▶ EXERCISE
Among the entries below, one line contains "Lemma part_runs st" and another contains "- intros E c'.". Transcribe those two lines and every line between them, exactly.

▶ DATA RECORDS
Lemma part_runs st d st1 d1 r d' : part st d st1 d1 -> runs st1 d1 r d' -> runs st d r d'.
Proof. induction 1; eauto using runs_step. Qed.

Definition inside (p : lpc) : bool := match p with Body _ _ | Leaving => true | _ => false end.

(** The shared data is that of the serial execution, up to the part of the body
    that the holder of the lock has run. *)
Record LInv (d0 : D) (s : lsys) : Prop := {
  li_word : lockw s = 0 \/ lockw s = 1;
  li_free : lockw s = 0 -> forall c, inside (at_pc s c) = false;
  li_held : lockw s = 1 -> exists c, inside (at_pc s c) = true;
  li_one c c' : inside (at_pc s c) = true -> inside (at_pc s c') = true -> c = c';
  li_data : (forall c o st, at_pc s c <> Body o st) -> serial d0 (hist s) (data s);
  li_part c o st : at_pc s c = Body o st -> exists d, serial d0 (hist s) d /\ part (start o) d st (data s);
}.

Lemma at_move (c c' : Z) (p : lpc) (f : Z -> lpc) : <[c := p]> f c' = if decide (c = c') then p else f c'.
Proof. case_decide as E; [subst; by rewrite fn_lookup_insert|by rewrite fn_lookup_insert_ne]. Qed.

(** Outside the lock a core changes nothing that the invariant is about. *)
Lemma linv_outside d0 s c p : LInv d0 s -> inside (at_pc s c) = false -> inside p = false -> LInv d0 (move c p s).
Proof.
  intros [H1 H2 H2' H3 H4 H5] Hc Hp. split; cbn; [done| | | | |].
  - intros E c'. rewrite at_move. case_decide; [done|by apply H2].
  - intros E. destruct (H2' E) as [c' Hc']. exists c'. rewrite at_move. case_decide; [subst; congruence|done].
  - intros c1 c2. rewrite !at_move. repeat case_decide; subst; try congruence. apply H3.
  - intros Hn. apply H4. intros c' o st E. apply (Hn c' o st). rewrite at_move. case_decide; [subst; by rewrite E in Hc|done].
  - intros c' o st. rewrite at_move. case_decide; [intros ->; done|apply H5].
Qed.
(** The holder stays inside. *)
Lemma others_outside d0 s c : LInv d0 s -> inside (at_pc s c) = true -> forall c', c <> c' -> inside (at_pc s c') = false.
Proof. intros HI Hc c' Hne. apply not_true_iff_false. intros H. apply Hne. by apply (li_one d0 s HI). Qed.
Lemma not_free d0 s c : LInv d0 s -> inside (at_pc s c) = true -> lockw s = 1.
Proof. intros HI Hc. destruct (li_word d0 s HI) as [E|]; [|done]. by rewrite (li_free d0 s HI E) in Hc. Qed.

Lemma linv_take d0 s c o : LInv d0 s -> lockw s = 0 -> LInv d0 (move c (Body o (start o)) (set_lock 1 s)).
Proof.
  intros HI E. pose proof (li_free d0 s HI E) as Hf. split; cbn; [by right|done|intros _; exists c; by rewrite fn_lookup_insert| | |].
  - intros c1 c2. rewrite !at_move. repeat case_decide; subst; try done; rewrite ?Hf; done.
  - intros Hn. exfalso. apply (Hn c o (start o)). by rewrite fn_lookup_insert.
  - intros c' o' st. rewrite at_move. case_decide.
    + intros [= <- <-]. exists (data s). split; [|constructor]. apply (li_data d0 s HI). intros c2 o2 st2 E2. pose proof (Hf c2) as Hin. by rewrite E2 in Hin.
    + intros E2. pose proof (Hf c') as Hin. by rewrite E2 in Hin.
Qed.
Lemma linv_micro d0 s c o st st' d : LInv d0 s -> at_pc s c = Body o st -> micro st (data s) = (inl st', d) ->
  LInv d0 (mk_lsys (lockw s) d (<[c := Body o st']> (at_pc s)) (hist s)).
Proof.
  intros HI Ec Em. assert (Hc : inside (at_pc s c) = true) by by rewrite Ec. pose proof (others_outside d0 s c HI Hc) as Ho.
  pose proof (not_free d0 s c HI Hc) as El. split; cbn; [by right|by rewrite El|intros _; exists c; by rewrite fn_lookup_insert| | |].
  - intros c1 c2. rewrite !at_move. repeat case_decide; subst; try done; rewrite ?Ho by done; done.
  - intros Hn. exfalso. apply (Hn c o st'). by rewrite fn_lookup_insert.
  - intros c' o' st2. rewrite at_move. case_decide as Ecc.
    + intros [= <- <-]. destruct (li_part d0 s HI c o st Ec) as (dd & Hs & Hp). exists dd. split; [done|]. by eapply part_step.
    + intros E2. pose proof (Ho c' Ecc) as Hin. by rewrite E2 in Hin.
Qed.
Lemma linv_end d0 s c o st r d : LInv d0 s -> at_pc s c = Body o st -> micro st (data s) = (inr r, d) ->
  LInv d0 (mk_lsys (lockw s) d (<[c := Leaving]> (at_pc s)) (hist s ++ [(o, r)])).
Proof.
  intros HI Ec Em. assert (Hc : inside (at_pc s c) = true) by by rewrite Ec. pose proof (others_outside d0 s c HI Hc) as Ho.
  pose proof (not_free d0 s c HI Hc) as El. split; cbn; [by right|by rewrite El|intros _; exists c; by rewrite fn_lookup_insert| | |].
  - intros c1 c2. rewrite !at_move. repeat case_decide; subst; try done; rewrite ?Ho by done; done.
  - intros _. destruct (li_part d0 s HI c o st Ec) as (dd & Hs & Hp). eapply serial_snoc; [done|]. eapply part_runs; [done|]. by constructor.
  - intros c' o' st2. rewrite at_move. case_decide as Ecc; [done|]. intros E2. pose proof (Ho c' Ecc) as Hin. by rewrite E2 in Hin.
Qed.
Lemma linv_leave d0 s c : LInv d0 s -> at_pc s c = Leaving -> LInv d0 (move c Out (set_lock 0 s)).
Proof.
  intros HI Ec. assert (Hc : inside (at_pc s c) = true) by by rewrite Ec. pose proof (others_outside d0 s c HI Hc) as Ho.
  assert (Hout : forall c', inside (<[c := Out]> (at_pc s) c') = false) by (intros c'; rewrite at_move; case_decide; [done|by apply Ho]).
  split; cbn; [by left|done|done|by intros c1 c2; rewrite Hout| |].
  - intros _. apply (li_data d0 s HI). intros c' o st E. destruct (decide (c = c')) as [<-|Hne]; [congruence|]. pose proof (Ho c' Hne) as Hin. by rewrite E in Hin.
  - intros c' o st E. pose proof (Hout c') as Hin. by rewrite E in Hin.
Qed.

--

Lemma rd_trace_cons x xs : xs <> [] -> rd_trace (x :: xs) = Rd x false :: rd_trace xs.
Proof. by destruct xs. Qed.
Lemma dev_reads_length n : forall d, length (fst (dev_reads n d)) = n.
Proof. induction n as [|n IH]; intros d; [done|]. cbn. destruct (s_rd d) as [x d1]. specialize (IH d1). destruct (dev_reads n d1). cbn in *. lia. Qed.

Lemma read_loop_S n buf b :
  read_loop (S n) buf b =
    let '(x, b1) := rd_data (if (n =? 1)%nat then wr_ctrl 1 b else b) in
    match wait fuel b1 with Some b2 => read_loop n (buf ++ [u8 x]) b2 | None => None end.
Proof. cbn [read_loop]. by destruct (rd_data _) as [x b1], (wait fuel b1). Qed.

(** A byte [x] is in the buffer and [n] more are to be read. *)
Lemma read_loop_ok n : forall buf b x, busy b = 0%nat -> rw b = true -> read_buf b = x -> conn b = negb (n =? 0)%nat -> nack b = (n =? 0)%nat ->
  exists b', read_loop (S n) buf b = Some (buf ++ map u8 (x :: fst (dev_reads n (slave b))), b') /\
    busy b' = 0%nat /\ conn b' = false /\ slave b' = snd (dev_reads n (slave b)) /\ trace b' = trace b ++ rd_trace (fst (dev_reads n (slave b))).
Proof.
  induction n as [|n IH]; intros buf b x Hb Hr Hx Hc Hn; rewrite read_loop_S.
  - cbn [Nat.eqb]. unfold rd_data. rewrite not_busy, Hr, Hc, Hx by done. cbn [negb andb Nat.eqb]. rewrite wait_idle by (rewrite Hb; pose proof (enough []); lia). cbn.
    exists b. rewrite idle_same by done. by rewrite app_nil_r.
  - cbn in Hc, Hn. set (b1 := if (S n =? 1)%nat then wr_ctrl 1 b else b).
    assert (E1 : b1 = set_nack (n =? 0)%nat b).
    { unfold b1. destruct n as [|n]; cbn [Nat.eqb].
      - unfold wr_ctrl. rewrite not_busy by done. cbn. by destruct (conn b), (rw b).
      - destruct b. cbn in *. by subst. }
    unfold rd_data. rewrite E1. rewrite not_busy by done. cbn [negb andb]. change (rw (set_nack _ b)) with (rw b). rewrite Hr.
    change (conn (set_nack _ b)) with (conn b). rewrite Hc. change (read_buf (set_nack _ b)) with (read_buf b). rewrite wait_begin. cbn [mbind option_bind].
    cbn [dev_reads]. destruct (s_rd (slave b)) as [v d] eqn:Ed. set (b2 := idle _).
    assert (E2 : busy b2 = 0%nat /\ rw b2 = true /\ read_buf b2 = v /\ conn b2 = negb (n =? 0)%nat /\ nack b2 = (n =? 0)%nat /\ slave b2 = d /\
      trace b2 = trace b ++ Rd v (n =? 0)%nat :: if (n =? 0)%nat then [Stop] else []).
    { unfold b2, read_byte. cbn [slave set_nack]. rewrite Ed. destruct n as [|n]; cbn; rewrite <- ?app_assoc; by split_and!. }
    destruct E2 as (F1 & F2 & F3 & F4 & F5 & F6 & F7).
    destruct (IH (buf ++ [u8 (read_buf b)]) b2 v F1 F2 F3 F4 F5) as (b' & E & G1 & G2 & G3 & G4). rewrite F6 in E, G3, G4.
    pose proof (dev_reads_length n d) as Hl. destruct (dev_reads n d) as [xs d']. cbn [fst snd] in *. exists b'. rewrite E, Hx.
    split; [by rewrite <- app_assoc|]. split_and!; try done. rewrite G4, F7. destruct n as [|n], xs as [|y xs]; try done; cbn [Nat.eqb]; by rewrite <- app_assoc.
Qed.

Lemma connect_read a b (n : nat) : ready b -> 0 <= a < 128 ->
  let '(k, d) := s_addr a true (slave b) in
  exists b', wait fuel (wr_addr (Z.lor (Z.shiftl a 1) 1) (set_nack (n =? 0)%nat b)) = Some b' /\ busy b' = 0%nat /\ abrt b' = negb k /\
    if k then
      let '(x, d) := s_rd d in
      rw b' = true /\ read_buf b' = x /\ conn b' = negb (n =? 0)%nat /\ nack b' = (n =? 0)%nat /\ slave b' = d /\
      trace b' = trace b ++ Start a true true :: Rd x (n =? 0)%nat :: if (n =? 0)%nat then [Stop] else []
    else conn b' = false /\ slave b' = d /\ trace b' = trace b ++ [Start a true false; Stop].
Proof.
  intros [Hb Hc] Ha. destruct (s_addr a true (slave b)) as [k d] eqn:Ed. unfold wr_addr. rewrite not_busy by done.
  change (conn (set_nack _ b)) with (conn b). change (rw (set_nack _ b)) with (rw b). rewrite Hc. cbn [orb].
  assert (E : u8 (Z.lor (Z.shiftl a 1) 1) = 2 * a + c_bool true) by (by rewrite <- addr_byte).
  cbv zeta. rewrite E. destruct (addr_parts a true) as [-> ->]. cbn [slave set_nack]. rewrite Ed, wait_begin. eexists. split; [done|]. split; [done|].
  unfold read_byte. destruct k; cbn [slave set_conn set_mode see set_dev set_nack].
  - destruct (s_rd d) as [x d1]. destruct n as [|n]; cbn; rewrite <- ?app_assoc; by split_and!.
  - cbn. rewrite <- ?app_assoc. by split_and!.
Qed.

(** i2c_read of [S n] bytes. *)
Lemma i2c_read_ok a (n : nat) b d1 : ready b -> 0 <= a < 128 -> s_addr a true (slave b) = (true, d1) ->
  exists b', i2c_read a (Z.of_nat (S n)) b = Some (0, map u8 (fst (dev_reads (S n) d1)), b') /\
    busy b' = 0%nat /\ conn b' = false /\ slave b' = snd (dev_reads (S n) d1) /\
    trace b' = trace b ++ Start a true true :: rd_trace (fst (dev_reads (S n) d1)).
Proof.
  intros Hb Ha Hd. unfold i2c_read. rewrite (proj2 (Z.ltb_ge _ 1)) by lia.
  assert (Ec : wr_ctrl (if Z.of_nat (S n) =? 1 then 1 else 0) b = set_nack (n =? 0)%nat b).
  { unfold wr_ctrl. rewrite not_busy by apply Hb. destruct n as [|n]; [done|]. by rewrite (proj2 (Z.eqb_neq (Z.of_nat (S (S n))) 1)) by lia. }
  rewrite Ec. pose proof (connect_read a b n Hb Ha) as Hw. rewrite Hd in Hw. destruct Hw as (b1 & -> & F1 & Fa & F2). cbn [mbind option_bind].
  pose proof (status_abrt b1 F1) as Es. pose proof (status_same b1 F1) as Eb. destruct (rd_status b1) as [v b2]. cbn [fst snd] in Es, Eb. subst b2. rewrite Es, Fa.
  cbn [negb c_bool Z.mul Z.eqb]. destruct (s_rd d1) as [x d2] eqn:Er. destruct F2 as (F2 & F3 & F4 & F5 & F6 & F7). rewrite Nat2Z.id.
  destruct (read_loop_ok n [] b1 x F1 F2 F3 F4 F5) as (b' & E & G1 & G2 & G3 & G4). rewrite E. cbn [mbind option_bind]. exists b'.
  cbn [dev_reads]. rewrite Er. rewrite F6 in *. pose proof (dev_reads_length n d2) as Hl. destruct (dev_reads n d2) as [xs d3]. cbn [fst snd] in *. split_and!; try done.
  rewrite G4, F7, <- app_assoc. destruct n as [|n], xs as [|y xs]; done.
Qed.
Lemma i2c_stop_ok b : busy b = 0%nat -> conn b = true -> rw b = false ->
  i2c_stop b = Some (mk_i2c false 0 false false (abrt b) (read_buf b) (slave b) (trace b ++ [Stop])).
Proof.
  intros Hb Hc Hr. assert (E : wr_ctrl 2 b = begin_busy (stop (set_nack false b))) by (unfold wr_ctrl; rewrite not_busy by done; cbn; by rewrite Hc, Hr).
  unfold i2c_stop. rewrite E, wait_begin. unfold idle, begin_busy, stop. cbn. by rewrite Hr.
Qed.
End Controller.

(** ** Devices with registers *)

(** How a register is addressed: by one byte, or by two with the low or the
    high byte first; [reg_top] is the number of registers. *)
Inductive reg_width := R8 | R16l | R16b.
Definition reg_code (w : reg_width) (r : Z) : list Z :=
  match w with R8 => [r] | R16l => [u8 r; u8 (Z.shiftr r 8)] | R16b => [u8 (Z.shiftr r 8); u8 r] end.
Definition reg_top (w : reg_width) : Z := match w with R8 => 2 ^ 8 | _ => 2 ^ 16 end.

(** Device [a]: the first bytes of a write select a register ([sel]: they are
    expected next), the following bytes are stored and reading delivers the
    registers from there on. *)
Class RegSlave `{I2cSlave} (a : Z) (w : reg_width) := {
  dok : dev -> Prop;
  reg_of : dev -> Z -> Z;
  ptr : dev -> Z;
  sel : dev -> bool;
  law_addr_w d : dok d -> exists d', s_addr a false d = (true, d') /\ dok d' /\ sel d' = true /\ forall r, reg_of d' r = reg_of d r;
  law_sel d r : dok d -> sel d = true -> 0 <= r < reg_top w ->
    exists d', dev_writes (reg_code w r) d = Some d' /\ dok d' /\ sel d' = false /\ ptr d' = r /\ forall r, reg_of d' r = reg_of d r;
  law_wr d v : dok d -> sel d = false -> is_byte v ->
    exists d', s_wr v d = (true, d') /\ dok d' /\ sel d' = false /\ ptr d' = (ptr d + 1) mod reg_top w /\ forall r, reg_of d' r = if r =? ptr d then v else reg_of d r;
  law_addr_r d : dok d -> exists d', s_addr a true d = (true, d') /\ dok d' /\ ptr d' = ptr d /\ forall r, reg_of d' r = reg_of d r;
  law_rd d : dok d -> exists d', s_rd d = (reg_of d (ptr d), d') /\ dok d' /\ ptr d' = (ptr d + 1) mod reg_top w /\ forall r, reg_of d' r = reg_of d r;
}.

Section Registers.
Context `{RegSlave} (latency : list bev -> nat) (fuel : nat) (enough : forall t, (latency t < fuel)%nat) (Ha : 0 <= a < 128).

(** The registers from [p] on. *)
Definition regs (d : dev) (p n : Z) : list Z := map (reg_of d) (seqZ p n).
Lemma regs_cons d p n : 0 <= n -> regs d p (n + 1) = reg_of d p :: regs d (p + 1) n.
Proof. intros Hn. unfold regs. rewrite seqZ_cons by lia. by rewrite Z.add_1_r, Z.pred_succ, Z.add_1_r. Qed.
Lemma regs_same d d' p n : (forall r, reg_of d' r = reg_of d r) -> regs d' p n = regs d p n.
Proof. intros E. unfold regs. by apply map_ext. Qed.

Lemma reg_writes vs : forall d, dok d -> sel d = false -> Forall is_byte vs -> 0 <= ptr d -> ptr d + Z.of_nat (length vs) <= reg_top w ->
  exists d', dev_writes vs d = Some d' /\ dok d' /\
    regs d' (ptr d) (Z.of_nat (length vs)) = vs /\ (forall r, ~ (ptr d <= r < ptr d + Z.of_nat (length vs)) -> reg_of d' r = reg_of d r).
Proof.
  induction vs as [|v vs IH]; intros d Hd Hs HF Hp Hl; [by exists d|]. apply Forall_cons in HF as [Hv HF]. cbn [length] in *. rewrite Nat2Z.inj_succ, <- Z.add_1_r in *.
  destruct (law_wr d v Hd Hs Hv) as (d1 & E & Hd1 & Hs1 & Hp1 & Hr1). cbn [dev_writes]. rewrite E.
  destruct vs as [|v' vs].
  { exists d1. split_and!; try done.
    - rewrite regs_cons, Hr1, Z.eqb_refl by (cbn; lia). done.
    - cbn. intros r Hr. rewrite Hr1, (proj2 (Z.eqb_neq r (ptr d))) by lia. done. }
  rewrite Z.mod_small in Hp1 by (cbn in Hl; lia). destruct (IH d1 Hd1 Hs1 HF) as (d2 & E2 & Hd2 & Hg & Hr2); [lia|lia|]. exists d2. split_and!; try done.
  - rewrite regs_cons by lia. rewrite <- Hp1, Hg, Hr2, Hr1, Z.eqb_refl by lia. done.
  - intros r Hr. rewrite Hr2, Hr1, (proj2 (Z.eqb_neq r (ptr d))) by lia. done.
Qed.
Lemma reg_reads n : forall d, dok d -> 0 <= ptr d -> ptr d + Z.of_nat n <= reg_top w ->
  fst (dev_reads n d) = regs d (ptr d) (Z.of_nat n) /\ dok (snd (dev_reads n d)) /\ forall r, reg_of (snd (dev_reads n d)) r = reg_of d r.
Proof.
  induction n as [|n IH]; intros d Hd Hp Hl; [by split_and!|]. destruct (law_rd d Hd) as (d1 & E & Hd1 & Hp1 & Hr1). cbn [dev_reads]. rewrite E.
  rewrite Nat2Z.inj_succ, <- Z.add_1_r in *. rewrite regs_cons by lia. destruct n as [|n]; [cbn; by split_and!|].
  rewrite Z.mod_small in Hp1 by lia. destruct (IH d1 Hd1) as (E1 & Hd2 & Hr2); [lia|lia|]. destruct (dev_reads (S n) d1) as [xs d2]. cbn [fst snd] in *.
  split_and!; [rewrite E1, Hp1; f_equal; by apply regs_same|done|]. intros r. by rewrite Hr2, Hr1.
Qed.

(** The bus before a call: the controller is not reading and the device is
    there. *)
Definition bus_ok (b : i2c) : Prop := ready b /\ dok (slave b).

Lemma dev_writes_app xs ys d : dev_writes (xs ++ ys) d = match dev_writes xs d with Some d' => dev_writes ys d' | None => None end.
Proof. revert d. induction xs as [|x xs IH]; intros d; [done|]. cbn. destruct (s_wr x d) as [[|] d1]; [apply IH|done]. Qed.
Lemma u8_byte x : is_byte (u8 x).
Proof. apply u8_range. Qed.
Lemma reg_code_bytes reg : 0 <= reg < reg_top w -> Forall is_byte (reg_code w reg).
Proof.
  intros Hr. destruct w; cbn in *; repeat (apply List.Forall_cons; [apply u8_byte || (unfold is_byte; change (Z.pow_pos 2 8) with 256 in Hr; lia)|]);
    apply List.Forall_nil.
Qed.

==

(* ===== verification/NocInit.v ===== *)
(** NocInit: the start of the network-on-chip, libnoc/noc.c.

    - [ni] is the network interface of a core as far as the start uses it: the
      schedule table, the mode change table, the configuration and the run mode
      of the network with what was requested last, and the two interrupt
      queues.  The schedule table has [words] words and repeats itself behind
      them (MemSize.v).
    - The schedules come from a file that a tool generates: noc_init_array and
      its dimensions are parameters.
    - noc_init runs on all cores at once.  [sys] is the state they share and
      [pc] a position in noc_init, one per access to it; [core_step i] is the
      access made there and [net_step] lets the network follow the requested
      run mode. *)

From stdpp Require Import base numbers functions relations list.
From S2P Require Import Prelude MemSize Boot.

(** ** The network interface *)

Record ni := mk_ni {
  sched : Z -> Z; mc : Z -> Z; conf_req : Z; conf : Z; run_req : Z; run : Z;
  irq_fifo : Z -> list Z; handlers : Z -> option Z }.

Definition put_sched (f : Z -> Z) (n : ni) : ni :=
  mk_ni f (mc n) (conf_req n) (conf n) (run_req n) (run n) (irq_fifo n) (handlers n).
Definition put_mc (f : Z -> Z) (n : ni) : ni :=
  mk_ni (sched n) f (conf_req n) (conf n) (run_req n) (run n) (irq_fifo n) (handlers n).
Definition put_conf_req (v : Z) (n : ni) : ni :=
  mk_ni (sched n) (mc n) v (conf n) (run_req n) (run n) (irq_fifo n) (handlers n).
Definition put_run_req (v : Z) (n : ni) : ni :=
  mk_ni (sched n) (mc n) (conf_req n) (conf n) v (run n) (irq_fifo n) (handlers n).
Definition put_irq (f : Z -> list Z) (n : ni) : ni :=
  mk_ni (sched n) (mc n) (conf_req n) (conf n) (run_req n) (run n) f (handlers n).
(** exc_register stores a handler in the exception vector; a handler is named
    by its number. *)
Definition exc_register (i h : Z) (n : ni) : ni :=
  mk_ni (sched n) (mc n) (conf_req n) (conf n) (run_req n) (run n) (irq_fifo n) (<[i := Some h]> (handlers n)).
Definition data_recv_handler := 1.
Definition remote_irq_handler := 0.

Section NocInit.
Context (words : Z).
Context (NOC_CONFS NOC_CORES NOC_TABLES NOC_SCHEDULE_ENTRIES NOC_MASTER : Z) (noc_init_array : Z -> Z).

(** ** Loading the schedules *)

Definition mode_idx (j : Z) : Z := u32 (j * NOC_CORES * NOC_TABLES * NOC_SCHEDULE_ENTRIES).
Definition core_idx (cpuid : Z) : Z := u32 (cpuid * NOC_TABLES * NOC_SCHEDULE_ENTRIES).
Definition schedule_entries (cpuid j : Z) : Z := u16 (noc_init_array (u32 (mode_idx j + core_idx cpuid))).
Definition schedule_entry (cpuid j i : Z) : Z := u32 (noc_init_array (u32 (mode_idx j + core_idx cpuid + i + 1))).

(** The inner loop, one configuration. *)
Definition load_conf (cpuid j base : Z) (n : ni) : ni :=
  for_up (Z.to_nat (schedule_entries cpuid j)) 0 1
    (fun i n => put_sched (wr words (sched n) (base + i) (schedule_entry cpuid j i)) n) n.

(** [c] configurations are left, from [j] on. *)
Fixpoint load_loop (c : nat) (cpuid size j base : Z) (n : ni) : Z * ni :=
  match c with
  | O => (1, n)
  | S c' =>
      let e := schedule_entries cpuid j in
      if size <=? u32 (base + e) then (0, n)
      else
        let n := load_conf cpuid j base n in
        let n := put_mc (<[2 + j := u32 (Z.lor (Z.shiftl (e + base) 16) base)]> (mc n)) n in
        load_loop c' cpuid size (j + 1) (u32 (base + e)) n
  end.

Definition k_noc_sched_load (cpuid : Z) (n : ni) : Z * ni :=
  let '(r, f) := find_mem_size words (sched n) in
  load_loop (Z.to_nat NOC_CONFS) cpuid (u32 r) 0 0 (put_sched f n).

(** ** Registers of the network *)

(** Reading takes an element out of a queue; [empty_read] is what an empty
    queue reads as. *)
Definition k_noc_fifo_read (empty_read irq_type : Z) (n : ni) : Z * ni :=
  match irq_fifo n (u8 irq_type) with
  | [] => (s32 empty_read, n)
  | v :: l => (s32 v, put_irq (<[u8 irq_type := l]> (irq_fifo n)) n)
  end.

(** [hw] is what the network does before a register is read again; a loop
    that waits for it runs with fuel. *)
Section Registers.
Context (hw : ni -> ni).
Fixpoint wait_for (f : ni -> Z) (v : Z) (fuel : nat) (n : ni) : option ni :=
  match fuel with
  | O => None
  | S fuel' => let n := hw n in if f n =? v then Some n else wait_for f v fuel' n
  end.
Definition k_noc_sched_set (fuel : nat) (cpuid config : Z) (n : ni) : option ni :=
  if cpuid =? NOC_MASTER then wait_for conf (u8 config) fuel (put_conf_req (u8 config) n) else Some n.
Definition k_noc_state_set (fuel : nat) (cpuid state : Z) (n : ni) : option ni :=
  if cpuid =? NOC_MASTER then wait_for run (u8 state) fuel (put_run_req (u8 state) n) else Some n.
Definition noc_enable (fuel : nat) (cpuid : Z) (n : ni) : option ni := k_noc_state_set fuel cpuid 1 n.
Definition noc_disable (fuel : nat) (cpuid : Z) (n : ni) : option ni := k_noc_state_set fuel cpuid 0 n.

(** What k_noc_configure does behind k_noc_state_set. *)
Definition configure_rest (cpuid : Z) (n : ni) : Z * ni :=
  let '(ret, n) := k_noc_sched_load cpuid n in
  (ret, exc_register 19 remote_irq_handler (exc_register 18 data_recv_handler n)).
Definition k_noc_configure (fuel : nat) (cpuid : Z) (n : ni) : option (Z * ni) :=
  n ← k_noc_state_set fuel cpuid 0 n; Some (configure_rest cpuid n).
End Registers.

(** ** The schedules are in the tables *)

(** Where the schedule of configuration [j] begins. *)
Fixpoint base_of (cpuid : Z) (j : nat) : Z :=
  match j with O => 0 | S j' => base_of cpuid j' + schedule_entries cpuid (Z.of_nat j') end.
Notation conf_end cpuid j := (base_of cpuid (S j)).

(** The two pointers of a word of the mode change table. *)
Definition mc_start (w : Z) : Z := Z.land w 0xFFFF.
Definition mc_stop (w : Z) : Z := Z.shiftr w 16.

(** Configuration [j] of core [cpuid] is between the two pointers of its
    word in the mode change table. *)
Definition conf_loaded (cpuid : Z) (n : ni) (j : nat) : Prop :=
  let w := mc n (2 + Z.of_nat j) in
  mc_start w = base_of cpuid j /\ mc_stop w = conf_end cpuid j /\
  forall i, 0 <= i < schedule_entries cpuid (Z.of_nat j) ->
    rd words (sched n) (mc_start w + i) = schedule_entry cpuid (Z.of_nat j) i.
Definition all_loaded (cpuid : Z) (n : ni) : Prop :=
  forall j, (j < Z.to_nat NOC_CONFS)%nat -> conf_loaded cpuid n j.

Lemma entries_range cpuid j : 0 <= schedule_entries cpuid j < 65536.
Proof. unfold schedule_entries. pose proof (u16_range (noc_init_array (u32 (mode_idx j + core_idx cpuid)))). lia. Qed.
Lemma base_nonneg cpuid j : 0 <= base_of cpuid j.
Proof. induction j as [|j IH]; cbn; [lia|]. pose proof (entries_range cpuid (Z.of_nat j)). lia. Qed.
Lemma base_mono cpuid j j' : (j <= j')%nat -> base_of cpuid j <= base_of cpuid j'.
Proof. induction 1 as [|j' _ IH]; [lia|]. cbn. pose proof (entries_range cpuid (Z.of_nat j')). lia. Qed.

▶ OUTPUT OF THE EXERCISE
Lemma part_runs st d st1 d1 r d' : part st d st1 d1 -> runs st1 d1 r d' -> runs st d r d'.
Proof. induction 1; eauto using runs_step. Qed.

Definition inside (p : lpc) : bool := match p with Body _ _ | Leaving => true | _ => false end.

(** The shared data is that of the serial execution, up to the part of the body
    that the holder of the lock has run. *)
Record LInv (d0 : D) (s : lsys) : Prop := {
  li_word : lockw s = 0 \/ lockw s = 1;
  li_free : lockw s = 0 -> forall c, inside (at_pc s c) = false;
  li_held : lockw s = 1 -> exists c, inside (at_pc s c) = true;
  li_one c c' : inside (at_pc s c) = true -> inside (at_pc s c') = true -> c = c';
  li_data : (forall c o st, at_pc s c <> Body o st) -> serial d0 (hist s) (data s);
  li_part c o st : at_pc s c = Body o st -> exists d, serial d0 (hist s) d /\ part (start o) d st (data s);
}.

Lemma at_move (c c' : Z) (p : lpc) (f : Z -> lpc) : <[c := p]> f c' = if decide (c = c') then p else f c'.
Proof. case_decide as E; [subst; by rewrite fn_lookup_insert|by rewrite fn_lookup_insert_ne]. Qed.

(** Outside the lock a core changes nothing that the invariant is about. *)
Lemma linv_outside d0 s c p : LInv d0 s -> inside (at_pc s c) = false -> inside p = false -> LInv d0 (move c p s).
Proof.
  intros [H1 H2 H2' H3 H4 H5] Hc Hp. split; cbn; [done| | | | |].
  - intros E c'. rewrite at_move. case_decide; [done|by apply H2].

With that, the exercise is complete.